# Optimization and Reconstruction over Graphs

### http://www2.eecs.berkeley.edu/Pubs/TechRpts/2008/EECS-2008-6.pdf

We study several instances of the following combinatorial optimization problem: Efficiently find a graph that satisfies, to the extent possible, a given set of constraints. The thesis begins with two NP-hard problems: The Minimum-Degree Minimum Spanning Tree (MDMST) problem is to find, given a graph, an MST of minimum degree. The Minimum Bounded-Degree Spanning Tree (MBDST) problem is to find, given a graph and an integer B, a minimum-cost tree in the set of spanning trees of degree at most B. We present the first polynomial-time constant-factor approximation algorithm for the MDMST problem, which uses the push-relabel framework developed by Goldberg  for the max-flow problem. It improves Fischer¿s local-search algorithm . Via an analysis by Konemann and Ravi , our algorithm implies the first polynomialtime constant-factor bi-criteria approximation algorithm for the MBDST problem.
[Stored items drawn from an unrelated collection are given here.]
(** A record id that is still to be returned. *)
Definition expected (ls : list (list WorkingSetMember)) (t : Z) (W : list nat) (r : Z) : Prop :=
  match W with
  | [] => forall i l, ls !! i = Some l -> r ∈ ids l
  | _ => r = t /\ (forall i l, i ∈ W -> ls !! i = Some l -> t ∈ ids l) \/
         t < r /\ (forall i l, ls !! i = Some l -> r ∈ ids l)
  end.

(** The children that are not in [W] are past the target. *)
Definition and_state (ls : list (list WorkingSetMember)) (t : Z) (W : list nat) : Prop :=
  (2 <= length ls)%nat /\ Forall ascending ls /\ NoDup W /\ (forall i, i ∈ W -> (i < length ls)%nat) /\
  (W <> [] -> forall i l r, i ∉ W -> ls !! i = Some l -> r ∈ ids l -> t < r).

Lemma ascending_cons m l : ascending (m :: l) <-> ascending l /\ forall r, r ∈ ids l -> recordId m < r.
Proof.
  unfold ascending, ids. rewrite fmap_cons. split.
  - intros [Hl Hm]%StronglySorted_inv. split; [done|]. by rewrite <- Forall_forall.
  - intros [Hl Hm]. constructor; [done|]. by rewrite Forall_forall.
Qed.

Lemma elem_of_others n i j : j ∈ others n i <-> (j < n)%nat /\ j <> i.
Proof.
  unfold others. rewrite list_elem_of_In, List.filter_In, List.in_seq, negb_true_iff, Nat.eqb_neq. naive_solver lia.
Qed.

Lemma others_NoDup n i : NoDup (others n i).
Proof. unfold others. apply NoDup_ListNoDup, List.NoDup_filter, List.seq_NoDup. Qed.

Lemma others_ne n i : (2 <= n)%nat -> others n i <> [].
Proof.
  intros Hn He. assert ((if decide (i = 0%nat) then 1%nat else 0%nat) ∈ others n i) as Hin by (apply elem_of_others; case_decide; lia).
  rewrite He in Hin. by apply not_elem_of_nil in Hin.
Qed.

Lemma ids_cons m l r : r ∈ ids (m :: l) <-> r = recordId m \/ r ∈ ids l.
Proof. unfold ids. rewrite fmap_cons. apply elem_of_cons. Qed.

Section step.
Context (ls : list (list WorkingSetMember)) (i : nat) (m : WorkingSetMember) (l : list WorkingSetMember).
Context (Hi : ls !! i = Some (m :: l)) (Hasc : Forall ascending ls).

Lemma step_lookup j lj : <[i := l]> ls !! j = Some lj -> j = i /\ lj = l \/ j <> i /\ ls !! j = Some lj.
Proof. intros [(<- & <- & _)|[Hne Hj]]%list_lookup_insert_Some; [by left|right; by split]. Qed.

Lemma step_here : <[i := l]> ls !! i = Some l.
Proof. apply list_lookup_insert_eq. by eapply lookup_lt_Some. Qed.

Lemma step_ascending : Forall ascending (<[i := l]> ls) /\ forall r, r ∈ ids l -> recordId m < r.
Proof.
  pose proof (Forall_lookup_1 _ _ _ _ Hasc Hi) as [Hl Hm]%ascending_cons. split; [|done]. by apply Forall_insert.
Qed.

Lemma step_all r : (forall j lj, <[i := l]> ls !! j = Some lj -> r ∈ ids lj) \/ r = recordId m /\ (forall j lj, j <> i -> ls !! j = Some lj -> r ∈ ids lj) <->
  forall j lj, ls !! j = Some lj -> r ∈ ids lj.
Proof.
  split.
  - intros [Hall|[-> Hall]] j lj Hj.
    + destruct (decide (j = i)) as [->|Hne].
      * rewrite Hi in Hj. injection Hj as <-. apply ids_cons. right. apply (Hall i). apply step_here.
      * apply (Hall j). by rewrite list_lookup_insert_ne.
    + destruct (decide (j = i)) as [->|Hne]; [|by eapply Hall]. rewrite Hi in Hj. injection Hj as <-. apply ids_cons. by left.
  - intros Hall. pose proof (Hall i _ Hi) as [->|Hr]%ids_cons.
    + right. split; [done|]. intros j lj _. apply Hall.
    + left. intros j lj [[-> ->]|[_ Hj]]%step_lookup; [done|]. by apply (Hall j).
Qed.

(** Child [i] is the only one that is past the new target. *)
Lemma retarget_state :
  (2 <= length ls)%nat -> and_state (<[i := l]> ls) (recordId m) (others (length ls) i).
Proof.
  intros Hn. destruct step_ascending as [Hasc' Hm]. unfold and_state. rewrite length_insert. split_and!; [done|done|apply others_NoDup| |].
  - intros j Hj. apply elem_of_others in Hj. lia.
  - intros _ j lj r Hj Hlj Hr. apply step_lookup in Hlj as [[-> ->]|[Hne Hlj]]; [by apply Hm|].
    destruct Hj. apply elem_of_others. split; [by eapply lookup_lt_Some|done].
Qed.

Lemma retarget_expected r :
  (2 <= length ls)%nat ->
  expected (<[i := l]> ls) (recordId m) (others (length ls) i) r <-> forall j lj, ls !! j = Some lj -> r ∈ ids lj.
Proof.
  intros Hn. rewrite <- step_all. unfold expected. destruct (others (length ls) i) eqn:Ho; [by apply others_ne in Ho|]. rewrite <- Ho. clear Ho. split.
  - intros [[-> Hall]|[Hlt Hall]]; [right|by left]. split; [done|]. intros j lj Hne Hj. apply (Hall j).
    + apply elem_of_others. split; [by eapply lookup_lt_Some|done].
    + by rewrite list_lookup_insert_ne.
  - intros [Hall|[-> Hall]].
    + right. split; [|done]. apply step_ascending. apply (Hall i), step_here.
    + left. split; [done|]. intros j lj [_ Hne]%elem_of_others [[-> _]|[_ Hj]]%step_lookup; [done|]. by apply (Hall j).
Qed.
It also works for a new generalization of the MDMST problem. Other results include the first true MBDST approximation algorithms: a polynomial-time algorithm incurring no error in cost, and a quasi-polynomial-time algorithm, based on augmenting paths, that significantly improves the error in degree by finding a spanning tree of optimal cost and degree B+O(log n log log n). Our cost-bounding method requires finding MSTs that meet both upper and lower degree bounds.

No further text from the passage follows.